People are living longer lives than ever before because of public health policies and modern medicine. According to predictions, the population over the age of 65 will more than quadruple by 2050. Longer life implies that a growing portion of the population will face the tell-tale signs of aging, such as weakened muscles, deteriorating memory, and slowed metabolism.
A molecule called urolithin-A has piqued the curiosity of a lot of researchers as one of the various strategies to address individual aging. Scientists at the life science business Amazentis and the Swiss Federal Institute of Technology in Lausanne have been researching the molecule for more than a decade, and Amazentis currently manufactures a supplement containing it. Urolithin A is created spontaneously by gut microorganisms in certain people when they metabolize a precursor molecule present in pomegranates, berries, and walnuts, and has been linked to mitochondrial health.

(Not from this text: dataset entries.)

(** ** Order and Limit *)

Definition NewOrder (orderPlacement : string) (size now : Z) (st : State) : nat * State :=
  let seq := wrap64 (orderIdSequence st + 1) in
  (length (orders st),
   mkState (orders st ++ [mkOrder seq orderPlacement size None now])
           (limits st) (book st) (OrderIndex st) seq).

Definition IsFilled (st : State) (o : nat) : bool := (Size (order_at st o) =? 0)%Z.

Definition NewLimit (price : Z) (st : State) : nat * State :=
  (length (limits st), set_limits (limits st ++ [mkLimit price [] 0]) st).

Definition AddOrder (l o : nat) (st : State) : State :=
  let st1 := upd_order o (with_OrderLimit (Some l)) st in
  let st2 := upd_limit l (with_Orders (λ os, os ++ [o])) st1 in
  upd_limit l (with_TotalVolume (λ v, v + Size (order_at st2 o))%Z) st2.

(** First index [i] with [l[i] == x]. *)
Fixpoint find_index (x : nat) (l : list nat) : option nat :=
  match l with
  | [] => None
  | y :: ys => if decide (y = x) then Some 0 else S <$> find_index x ys
  end.

(** [s[i] = s[len(s)-1]; s = s[:len(s)-1]] *)
Definition swap_delete (i : nat) (s : list nat) : list nat :=
  match s !! (length s - 1) with
  | Some z => take (length s - 1) (<[i := z]> s)
  | None => s
  end.

Definition DeleteOrder (l o : nat) (st : State) : State :=
  let st1 :=
    match find_index o (Orders (limit_at st l)) with
    | Some i => upd_limit l (with_Orders (swap_delete i)) st
    | None => st
    end in
  let st2 := upd_order o (with_OrderLimit None) st1 in
  let st3 := upd_limit l (with_TotalVolume (λ v, v - Size (order_at st2 o))%Z) st2 in
  upd_limit l (with_Orders (sortBy (Orders_Less st3))) st3.

Definition fillOrder (l matchingOrder order : nat) (st : State) : Match * State :=
  let '(ask, bid) :=
    if String.eqb (OrderPlacement (order_at st order)) BID_ORDER
    then (matchingOrder, order) else (order, matchingOrder) in
  let sizeFilled := Z.min (Size (order_at st ask)) (Size (order_at st bid)) in
  let st1 := upd_order ask (with_Size (λ s, s - sizeFilled)%Z) st in
  let st2 := upd_order bid (with_Size (λ s, s - sizeFilled)%Z) st1 in
  let st3 := upd_limit l (with_TotalVolume (λ v, v - sizeFilled)%Z) st2 in
  (mkMatch ask bid sizeFilled (Price (limit_at st3 l)), st3).

(** The first loop of [Limit.Fill], over the resting orders still to visit:
    the orders to delete, the matches, and the state it ends in. *)
Fixpoint Fill_walk (l order : nat) (resting : list nat) (st : State)
  : list nat * list Match * State :=
  match resting with
  | [] => ([], [], st)
  | matchingOrder :: rest =>
    let '(mt, st1) := fillOrder l matchingOrder order st in
    let del := if IsFilled st1 matchingOrder then [matchingOrder] else [] in
    if IsFilled st1 order then (del, [mt], st1)
    else
      let '(dels, matches, st2) := Fill_walk l order rest st1 in
      (del ++ dels, mt :: matches, st2)
  end.

Definition Fill (l order : nat) (st : State) : list Match * State :=
  let '(ordersToDelete, matches, st1) := Fill_walk l order (Orders (limit_at st l)) st in
  (matches, foldl (λ s o, DeleteOrder l o s) st1 ordersToDelete).

(** ** OrderBook *)

Definition NewOrderBook (market : string) : OrderBook :=
  mkOrderBook market [] [] ∅ ∅.

Definition sumVolume (st : State) (ls : list nat) : Z :=
  foldl (λ totalVolume l, totalVolume + TotalVolume (limit_at st l))%Z 0%Z ls.

Definition AskTotalVolume (st : State) : Z := sumVolume st (asks (book st)).
Definition BidTotalVolume (st : State) : Z := sumVolume st (bids (book st)).

Definition Asks (st : State) : list nat * State :=
  let s := sortBy (ByBestAsk_Less st) (asks (book st)) in
  (s, set_book (set_side ASK_ORDER s (book st)) st).

Definition Bids (st : State) : list nat * State :=
  let s := sortBy (ByBestBid_Less st) (bids (book st)) in
  (s, set_book (set_side BID_ORDER s (book st)) st).

(** The loop of [deleteLimit] over the slice [cells[:len]]:
    [for i := 0; i < len(s); i++ { if s[i] == x { s[i] = s[len(s)-1]; s = s[:len(s)-1] } }].
    [k] bounds the iterations left; the result is the backing array after the
    writes and the new length. *)
Fixpoint sliceDelete_loop (k : nat) (x : nat) (i : nat) (cells : list nat) (len : nat)
  : list nat * nat :=
  match k with
  | 0 => (cells, len)
  | S k' =>
    if (i <? len)%nat then
      if decide (cells !! i = Some x)
      then sliceDelete_loop k' x (S i) (<[i := default 0 (cells !! (len - 1))]> cells) (len - 1)
      else sliceDelete_loop k' x (S i) cells len
    else (cells, len)
  end.

Definition sliceDelete (x : nat) (cells : list nat) (len : nat) : list nat * nat :=
  sliceDelete_loop len x 0 cells len.

(** [deleteLimit], with the cells of the backing array of the side's slice
    given by the caller: the slice itself is [cells[:len]], [len] being the
    current length of [ob.bids] (or [ob.asks]).  The updated cells are
    returned for a caller that is still ranging over them. *)
Definition deleteLimitCells (limitPlacement : string) (limit : nat) (cells : list nat)
    (st : State) : list nat * State :=
  let b := book st in
  let b1 := set_map limitPlacement (delete (Price (limit_at st limit)) (map_of limitPlacement b)) b in
  let '(cells', len') := sliceDelete limit cells (length (side_of limitPlacement b1)) in
  (cells', set_book (set_side limitPlacement (take len' cells') b1) st).

Definition deleteLimit (limitPlacement : string) (limit : nat) (st : State) : State :=
  snd (deleteLimitCells limitPlacement limit (side_of limitPlacement (book st)) st).

(** The [for _, limit := range ob.Asks()] loop of [PlaceMarketOrder]: [cells]
    is the backing array seen through the slice header that [range] evaluated
    once, [i] the index of the iteration and [k] the iterations left. *)
Fixpoint marketLoop (limitPlacement : string) (order : nat) (k i : nat) (cells : list nat)
    (matches : list Match) (st : State) : list Match * State :=
  match k with
  | 0 => (matches, st)
  | S k' =>
    let limit := default 0 (cells !! i) in
    let '(limitMatches, st1) := Fill limit order st in
    let '(cells1, st2) :=
      if (TotalVolume (limit_at st1 limit) =? 0)%Z
      then deleteLimitCells limitPlacement limit cells st1
      else (cells, st1) in
    let matches := matches ++ limitMatches in
    if IsFilled st2 order then (matches, st2)
    else marketLoop limitPlacement order k' (S i) cells1 matches st2
  end.

Definition PlaceMarketOrder (order : nat) (st : State) : (list Match + error) * State :=
  if String.eqb (OrderPlacement (order_at st order)) BID_ORDER then
    if (Size (order_at st order) >? AskTotalVolume st)%Z
    then (inr (ErrNotEnoughAskVolume (AskTotalVolume st) (Size (order_at st order))), st)
    else
      let '(cells, st1) := Asks st in
      let '(matches, st2) := marketLoop ASK_ORDER order (length cells) 0 cells [] st1 in
      (inl matches, st2)
  else
    if (Size (order_at st order) >? BidTotalVolume st)%Z
    then (inr (ErrNotEnoughBidVolume (Size (order_at st order)) (BidTotalVolume st)), st)
    else
      let '(cells, st1) := Bids st in
      let '(matches, st2) := marketLoop BID_ORDER order (length cells) 0 cells [] st1 in
      (inl matches, st2).

Definition PlaceLimitOrder (price : Z) (order : nat) (st : State) : option error * State :=
  let placement := OrderPlacement (order_at st order) in
  if negb (String.eqb placement BID_ORDER || String.eqb placement ASK_ORDER)
  then (Some ErrInvalidPlacement, st)
  else
    let '(limit, st1) :=
      match map_of placement (book st) !! price with
      | Some limit => (limit, st)
      | None =>
        let '(limit, st0) := NewLimit price st in
        let b := book st0 in
        let b1 := set_side placement (side_of placement b ++ [limit]) b in
        let b2 := set_map placement (<[price := limit]> (map_of placement b1)) b1 in
        (limit, set_book b2 st0)
      end in
    let st2 := AddOrder limit order st1 in
    let st3 := set_index (<[ID (order_at st2 order) :=
                            mkOrderMetadata order (Market (book st2))]> (OrderIndex st2)) st2 in
    (None, st3).

(** The nested [range] loops of [CancelOrderByID]: the first order with the
    given id, scanning the limits in slice order and each limit's orders in
    queue order. *)
Fixpoint findOrder (st : State) (orderId : Z) (os : list nat) : option nat :=
  match os with
  | [] => None
  | order :: rest =>
    if (ID (order_at st order) =? orderId)%Z then Some order else findOrder st orderId rest
  end.

Fixpoint findLimitOrder (st : State) (orderId : Z) (ls : list nat) : option (nat * nat) :=
  match ls with
  | [] => None
  | limit :: rest =>
    match findOrder st orderId (Orders (limit_at st limit)) with
    | Some order => Some (limit, order)
    | None => findLimitOrder st orderId rest
    end
  end.

Definition CancelOrderByID (orderId : Z) (orderPlacement : string) (st : State)
  : option error * State :=
  match findLimitOrder st orderId (side_of orderPlacement (book st)) with
  | Some (limit, order) =>
    let st1 := DeleteOrder limit order st in
    let st2 := set_index (delete (ID (order_at st1 order)) (OrderIndex st1)) st1 in
    let st3 :=
      if (TotalVolume (limit_at st2 limit) =? 0)%Z
      then deleteLimit orderPlacement limit st2 else st2 in
    (None, st3)
  | None => (Some ErrNotFound, st)
  end.

(** ** Public operations, as the request handlers issue them *)

Inductive op :=
  | OpLimit (placement : string) (size price now : Z)
  | OpMarket (placement : string) (size now : Z)
  | OpCancel (orderId : Z) (placement : string).

Inductive outcome :=
  | Placed
  | Matched (matches : list Match)
  | Cancelled
  | Failed (e : error).

(** [handlePlaceOrder] builds the order with [NewOrder] and places it;
    [handleCancelOrder] ends in [CancelOrderByID]. *)
Definition run_op (c : op) (st : State) : outcome * State :=
  match c with
  | OpLimit placement size price now =>
    let '(order, st1) := NewOrder placement size now st in
    match PlaceLimitOrder price order st1 with
    | (None, st2) => (Placed, st2)
    | (Some e, st2) => (Failed e, st2)
    end
  | OpMarket placement size now =>
    let '(order, st1) := NewOrder placement size now st in
    match PlaceMarketOrder order st1 with
    | (inl matches, st2) => (Matched matches, st2)
    | (inr e, st2) => (Failed e, st2)
    end
  | OpCancel orderId placement =>
    match CancelOrderByID orderId placement st with
    | (None, st1) => (Cancelled, st1)
    | (Some e, st1) => (Failed e, st1)
    end
  end.

Definition init (market : string) : State :=
  mkState [] [] (NewOrderBook market) ∅ 0.

Definition run_ops (cs : list op) (st : State) : State :=
  foldl (λ s c, snd (run_op c s)) st cs.

(** * Predicates on states *)

(** ** Rejected market orders *)

Definition opposingVolume (st : State) (order : nat) : Z :=
  if String.eqb (OrderPlacement (order_at st order)) BID_ORDER
  then AskTotalVolume st else BidTotalVolume st.

(** The error [PlaceMarketOrder] builds when it rejects [order]. *)
Definition rejection (st : State) (order : nat) : error :=
  if String.eqb (OrderPlacement (order_at st order)) BID_ORDER
  then ErrNotEnoughAskVolume (AskTotalVolume st) (Size (order_at st order))
  else ErrNotEnoughBidVolume (Size (order_at st order)) (BidTotalVolume st).

Definition insufficientLiquidity (e : error) : Prop :=
  match e with
  | ErrNotEnoughAskVolume _ _ | ErrNotEnoughBidVolume _ _ => True
  | _ => False
  end.

(** ** Sums of residual sizes *)

Definition Zsum (f : nat → Z) (l : list nat) : Z := foldr (λ x a, f x + a)%Z 0%Z l.

Definition size_at (st : State) (o : nat) : Z := Size (order_at st o).
Definition ts_at (st : State) (o : nat) : Z := Timestamp (order_at st o).

(** ** The invariant of the book *)

Definition in_book (st : State) (l : nat) : Prop :=
  l ∈ asks (book st) ∨ l ∈ bids (book st).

In a 2016 study published in Nature Medicine, these researchers discovered that urolithin A greatly enhanced worm longevity while improving muscular strength and endurance in mice. They have spent the last five years researching the compound’s potential advantages for people, emphasizing mitochondrial and muscle health. They published phase I clinical trial data in Nature Metabolism in 2019 that urolithin A is safe for human intake. They recently conducted a study to investigate the relationship between mitochondrial health and muscular strength.

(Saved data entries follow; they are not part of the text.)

(** * VitePress build pipeline and client router: a shallow embedding

    The development follows the TypeScript sources: the shared helpers
    (title templating, head merging, HTML detection), the rewrite and
    dynamic-route resolvers, the dead-link pass of the Markdown compiler,
    the bundle post-processing hook and the client router.

    A JavaScript string is a Rocq [string], one character per code unit.
    A JavaScript object used as a dictionary is a [gmap string _]; where
    the enumeration order of its keys matters the keys are kept in a list.
    Library calls whose code is not part of the repository (URL parsing,
    [path-to-regexp], the file system, dynamic [import]) are section
    variables. *)

From Stdlib Require Import String Ascii List Bool Arith Lia.
From Stdlib Require Import DecimalString.
From stdpp Require Import gmap strings sorting.
Import ListNotations.

(** ** JavaScript string primitives *)

Module JS.

(** [s.startsWith(p)] *)
Fixpoint startsWith (s p : string) {struct p} : bool :=
  match p with
  | EmptyString => true
  | String a p' =>
      match s with
      | EmptyString => false
      | String b s' => if Ascii.eqb a b then startsWith s' p' else false
      end
  end.

(** [s.includes(p)] *)
Fixpoint includes (s p : string) : bool :=
  match s with
  | EmptyString => startsWith EmptyString p
  | String _ s' => startsWith s p || includes s' p
  end.

(** [s.slice(n)] for [n >= 0] *)
Fixpoint drop (n : nat) (s : string) : string :=
  match n with
  | O => s
  | S k => match s with EmptyString => EmptyString | String _ s' => drop k s' end
  end.

(** [s.slice(0, n)] for [n >= 0] *)
Fixpoint take (n : nat) (s : string) : string :=
  match n with
  | O => EmptyString
  | S k => match s with EmptyString => EmptyString | String c s' => String c (take k s') end
  end.

(** [s.endsWith(p)] *)
Definition endsWith (s p : string) : bool :=
  (String.length p <=? String.length s) &&
  String.eqb (drop (String.length s - String.length p) s) p.

(** [s.slice(0, -k)] for [k > 0] *)
Definition dropEnd (k : nat) (s : string) : string :=
  take (String.length s - k) s.

Definition isUpper (c : ascii) : bool :=
  (65 <=? nat_of_ascii c) && (nat_of_ascii c <=? 90).

Definition isLower (c : ascii) : bool :=
  (97 <=? nat_of_ascii c) && (nat_of_ascii c <=? 122).

Definition isDigit (c : ascii) : bool :=
  (48 <=? nat_of_ascii c) && (nat_of_ascii c <=? 57).

(** the class [\w] of a regular expression *)
Definition isWord (c : ascii) : bool :=
  isUpper c || isLower c || isDigit c || Ascii.eqb c "_"%char.

Definition lowerChar (c : ascii) : ascii :=
  if isUpper c then ascii_of_nat (nat_of_ascii c + 32) else c.

(** [s.toLowerCase()] *)
Fixpoint toLowerCase (s : string) : string :=
  match s with
  | EmptyString => EmptyString
  | String c s' => String (lowerChar c) (toLowerCase s')
  end.

(** [s.split(sep).pop()] for a one-character separator: the part after the
    last separator, the whole string when there is none. [cur] is the piece
    being read. *)
Fixpoint splitPop (sep : ascii) (cur s : string) : string :=
  match s with
  | EmptyString => cur
  | String c s' =>
      if Ascii.eqb c sep then splitPop sep EmptyString s'
      else splitPop sep (cur +:+ String c EmptyString) s'
  end.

Biologists quickly discovered novel linkages between mitochondria and aging, connections that drew on mitochondria’s peculiar origins. Some 1.4 billion years ago, somewhere in Earth’s primeval waters, a eukaryotic cell absorbed an oxygen-respiring bacteria, which evolved into mitochondria over generations. Despite being completely integrated cellular organelles, mitochondria never lost their original genome, which is now known as mitochondrial DNA (mtDNA). Today, mtDNA generates 13 essential mitochondrial proteins.
As mitochondria age, their structure changes, and they become less active. They eventually fail and release mtDNA. Researchers believe that because mitochondria originated as a foreign entity, the released mtDNA causes an immunological response. Several studies show that this causes chronic inflammation in aging organisms, a condition known as ‘inflammaging,’ which can contribute to age-related disorders.

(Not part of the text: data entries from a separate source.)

(** C2.  The YouTube handler stores the interaction outside any inner
    [try].  With the reply posted and the upsert failing, the run
    answers 500 "Pipeline failed unexpectedly" and logs no warning. *)
Theorem youtube_record_failure_fails_run :
  let run := YouTube.POST Sample.from_scheduler (Sample.env_down InteractionUpsert)
               (Sample.store Sample.connected) in
  YouTubeCommentInsert "tok" "c1" "hello" ∈ calls run.2
  /\ run.1 = Ok {| status := 500; body := ErrorBody "Pipeline failed unexpectedly" |}
  /\ List.filter (fun l => bool_decide (level l = warning)) (logs run.2) = [].
Proof.
  vm_compute. split; [|done].
  apply list_elem_of_In. do 4 right. by left.
Qed.

(** ** C3: who may start a run *)

(** A Reddit request without the scheduler's secret and without a
    session is turned away before anything is read or written. *)
Lemma reddit_no_session_unauthorized (request : Request) (env : Env) (s : State)
    (b : Body) :
  request_json request = Some b ->
  Js.truthy (json_accountId b) = true ->
  Reddit.isCronCall env request = false ->
  Js.truthy (session_user_id env) = false ->
  Reddit.POST request env s
  = (Ok {| status := 401; body := ErrorBody "Unauthorized" |}, s).
Proof.
  intros Hb Hacc Hcron Hsess. unfold Reddit.POST, try_catch.
  rewrite Hb, Hacc. simpl. unfold bind, ask. by rewrite Hcron, Hsess.
Qed.

(** A Reddit request of a user who does not own the account finds no
    account, and no stage of the pipeline runs. *)
Lemma reddit_not_owner_not_found (request : Request) (env : Env) (s : State)
    (b : Body) :
  request_json request = Some b ->
  Js.truthy (json_accountId b) = true ->
  Reddit.isCronCall env request = false ->
  Js.truthy (session_user_id env) = true ->
  storage_down env AccountFind = false ->
  (forall a, a ∈ accounts s -> a_id a = Js.the (json_accountId b) ->
             userId a <> Js.the (session_user_id env)) ->
  Reddit.POST request env s
  = (Ok {| status := 404; body := ErrorBody "Account not found" |}, s).
Proof.
  intros Hb Hacc Hcron Hsess Hup Hown. unfold Reddit.POST, try_catch.
  rewrite Hb, Hacc. simpl. unfold bind, ask. rewrite Hcron, Hsess. simpl.
  unfold account_findFirst, bind, get. rewrite (storage_up _ _ _ Hup). simpl.
  destruct (List.find _ (accounts s)) as [a|] eqn:Hfind; [|done].
  apply find_some in Hfind as [Hin Hmatch].
  apply andb_true_iff in Hmatch as [H1 H2].
  apply String.eqb_eq in H1, H2.
  exfalso. eapply Hown; eauto. by apply list_elem_of_In.
Qed.

(** C3.  The YouTube handler looks the account up by its identifier
    alone.  A request that carries no secret, from a caller without a
    session, for an account of user [u1], runs the whole pipeline. *)
Theorem youtube_run_asks_no_caller :
  let run := YouTube.POST Sample.from_anyone Sample.env
               (Sample.store Sample.connected) in
  x_cron_secret Sample.from_anyone = None
  /\ session_user_id Sample.env = None
  /\ map userId (accounts (Sample.store Sample.connected)) = ["u1"]
  /\ run.1 = Ok {| status := 200;
                   body := RepliedYouTube "me" "c1" "V1" "r1" "hello" |}
  /\ existsb is_fetch_call (calls run.2) = true
  /\ YouTubeCommentInsert "tok" "c1" "hello" ∈ calls run.2.
Proof.
  vm_compute. do 5 (split; [done|]).
  apply list_elem_of_In. do 4 right. by left.
Qed.

(** ** The token refreshers, case by case *)

Lemma reddit_refresh_reuses (env : Env) (s : State) (accountId : string)
    (clientId clientSecret accessToken : string) (refreshToken : option string)
    (tokenExpiresAt : option Z) :
  expires_later env tokenExpiresAt = true ->
  Reddit.refreshTokenIfNeeded accountId clientId clientSecret accessToken
    refreshToken tokenExpiresAt env s
  = (Ok accessToken, s).
Proof.
  intros Hlater. unfold Reddit.refreshTokenIfNeeded, bind, ask.
  unfold expires_later in Hlater. by rewrite Hlater.
Qed.

Lemma reddit_refresh_without_token (env : Env) (s : State) (accountId : string)
    (clientId clientSecret accessToken : string) (refreshToken : option string)
    (tokenExpiresAt : option Z) :
  expires_later env tokenExpiresAt = false ->
  Js.truthy refreshToken = false ->
  Reddit.refreshTokenIfNeeded accountId clientId clientSecret accessToken
    refreshToken tokenExpiresAt env s
  = (Throw (JsError "No refresh token available"), s).
Proof.
  intros Hlater Hrt. unfold Reddit.refreshTokenIfNeeded, bind, ask.
  unfold expires_later in Hlater. by rewrite Hlater, Hrt.
Qed.

Lemma youtube_refresh_without_token (env : Env) (s : State)
    (clientId clientSecret : string) (accessToken refreshToken : option string)
    (tokenExpiresAt : option Z) :
  Js.truthy refreshToken = false ->
  YouTubeClient.refreshTokenIfNeeded clientId clientSecret accessToken
    refreshToken tokenExpiresAt env s
  = (Ok None, s).
Proof.
  intros Hrt. unfold YouTubeClient.refreshTokenIfNeeded.
  rewrite Hrt. by rewrite orb_true_r.
Qed.

Lemma youtube_refresh_reuses (env : Env) (s : State)
    (clientId clientSecret : string) (accessToken refreshToken : option string)
    (t : Z) :
  Js.truthy accessToken = true ->
  Js.truthy refreshToken = true ->
  t > now env + 5 * 60 * 1000 ->
  YouTubeClient.refreshTokenIfNeeded clientId clientSecret accessToken
    refreshToken (Some t) env s
  = (Ok (Some {| YouTubeClient.accessToken := Js.the accessToken;
                 YouTubeClient.refreshToken := Js.the refreshToken;
                 YouTubeClient.expiresAt := t |}), s).
Proof.
  intros Hat Hrt Ht. unfold YouTubeClient.refreshTokenIfNeeded.
  rewrite Hat, Hrt. simpl. unfold bind, ask.
  destruct (t >? now env + 5 * 60 * 1000) eqn:E; [done|lia].
Qed.

Lemma truthy_the (x : option string) : Js.truthy x = true -> Some (Js.the x) = x.
Proof.
  destruct x as [v|]; simpl; [|done].
  unfold Js.the. simpl. by destruct (String.eqb v EmptyString).
Qed.

(** A refresh that throws ends a validated Reddit run with 401. *)
Lemma reddit_pipeline_refresh_throws (env : Env) (s s2 : State) (accountId : string)
    (rc : RedditCredentials) (cfg : RedditConfiguration)
    (orc : OpenRouterCredentials) (e : Exn) :
  storage_down env LogCreate = false ->
  Reddit.refreshTokenIfNeeded accountId (r_clientId rc) (r_clientSecret rc)
    (Js.the (r_accessToken rc)) (r_refreshToken rc) (r_tokenExpiresAt rc) env
    (add_log {| log_accountId := accountId; level := info;
                message := "Starting Reddit pipeline" |} s)
  = (Throw e, s2) ->
  Reddit.pipeline accountId rc cfg orc env s
  = (Ok {| status := 401; body := ErrorBody "Failed to refresh token" |},
     add_log {| log_accountId := accountId; level := error;
                message := "Token refresh failed: " +:+ e_message e |} s2).
Proof.
  intros Hlog Hthrow. unfold Reddit.pipeline.
  unfold bind at 1. rewrite (createLog_up _ _ _ _ _ Hlog).
  unfold bind at 1. unfold attempt. rewrite Hthrow.
  unfold bind. by rewrite (createLog_up _ _ _ _ _ Hlog).
Qed.

(** A refresher that yields no token ends a validated YouTube run with 401. *)
Lemma youtube_pipeline_no_token (env : Env) (s s2 : State) (accountId : string)
    (yc : YouTubeCredentials) (cfg : option YouTubeConfiguration)
    (orc : OpenRouterCredentials) :
  storage_down env LogCreate = false ->
  YouTubeClient.refreshTokenIfNeeded (y_clientId yc) (y_clientSecret yc)
    (y_accessToken yc) (y_refreshToken yc) (y_tokenExpiresAt yc) env
    (add_log {| log_accountId := accountId; level := info;
                message := "YouTube pipeline started" |} s)
  = (Ok None, s2) ->
  YouTube.pipeline accountId yc cfg orc env s
  = (Ok {| status := 401; body := ErrorBody "YouTube authentication failed" |},
     add_log {| log_accountId := accountId; level := error;
                message := "Failed to get valid access token" |} s2).
Proof.
  intros Hlog Hnone. unfold YouTube.pipeline.
  unfold bind at 1. rewrite (createLog_up _ _ _ _ _ Hlog).
  unfold bind at 1. rewrite Hnone.
  unfold bind. by rewrite (createLog_up _ _ _ _ _ Hlog).
Qed.

(** ** The checks before the pipeline *)

Ltac failed_check Hlog :=
  unfold bind; rewrite (createLog_up _ _ _ _ _ Hlog); eexists; reflexivity.

(** An account that fails one of the checks of "Validate credentials"
    is answered 400, with the reason logged. *)
Lemma reddit_validate_not_ready (env : Env) (s : State) (accountId : string)
    (account : Account) :
  storage_down env LogCreate = false ->
  reddit_ready account = false ->
  exists msg,
    Reddit.validate accountId account env s
    = (Ok {| status := 400; body := ErrorBody msg |},
       add_log {| log_accountId := accountId; level := error; message := msg |} s).
Proof.
  intros Hlog Hready. unfold Reddit.validate.
  unfold reddit_ready, reddit_connected in Hready.
  destruct (redditCredentials account) as [rc|]; simpl in *; [|failed_check Hlog].
  destruct (Js.truthy (r_accessToken rc)); simpl in *; [|failed_check Hlog].
  destruct (redditConfig account) as [cfg|]; simpl in *; [|failed_check Hlog].
  destruct (Js.truthy (keywords cfg)); simpl in *; [|failed_check Hlog].
  destruct (negb _); simpl in *; [|failed_check Hlog].
  destruct (openRouterCredentials account) as [orc|]; simpl in *;
    [|failed_check Hlog].
  destruct (Js.truthy (apiKey orc)); simpl in *; [|failed_check Hlog].
  destruct (Js.truthy (selectedModel orc)); simpl in *; [done|failed_check Hlog].
Qed.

mtDNA changes with aging as well. The mitochondrial genome acquires mutations and deletions quicker than the genes in the cell’s nucleus as a person ages. These mutations have been associated with aging signs. For example, mice with a faulty DNA-replication enzyme called mtDNA polymerase have more mutations in their mitochondria DNA (mtDNA) than the ordinary mouse. They also have gray fur, osteoporosis, and die young.
However, such relationships may correlate with rather than cause aging, according to Toren Finkel, director of the Aging Institute at the University of Pittsburgh Medical Center. “Mitochondrial dysfunction is most likely caused by various abnormalities in the mitochondria, not necessarily by its DNA.”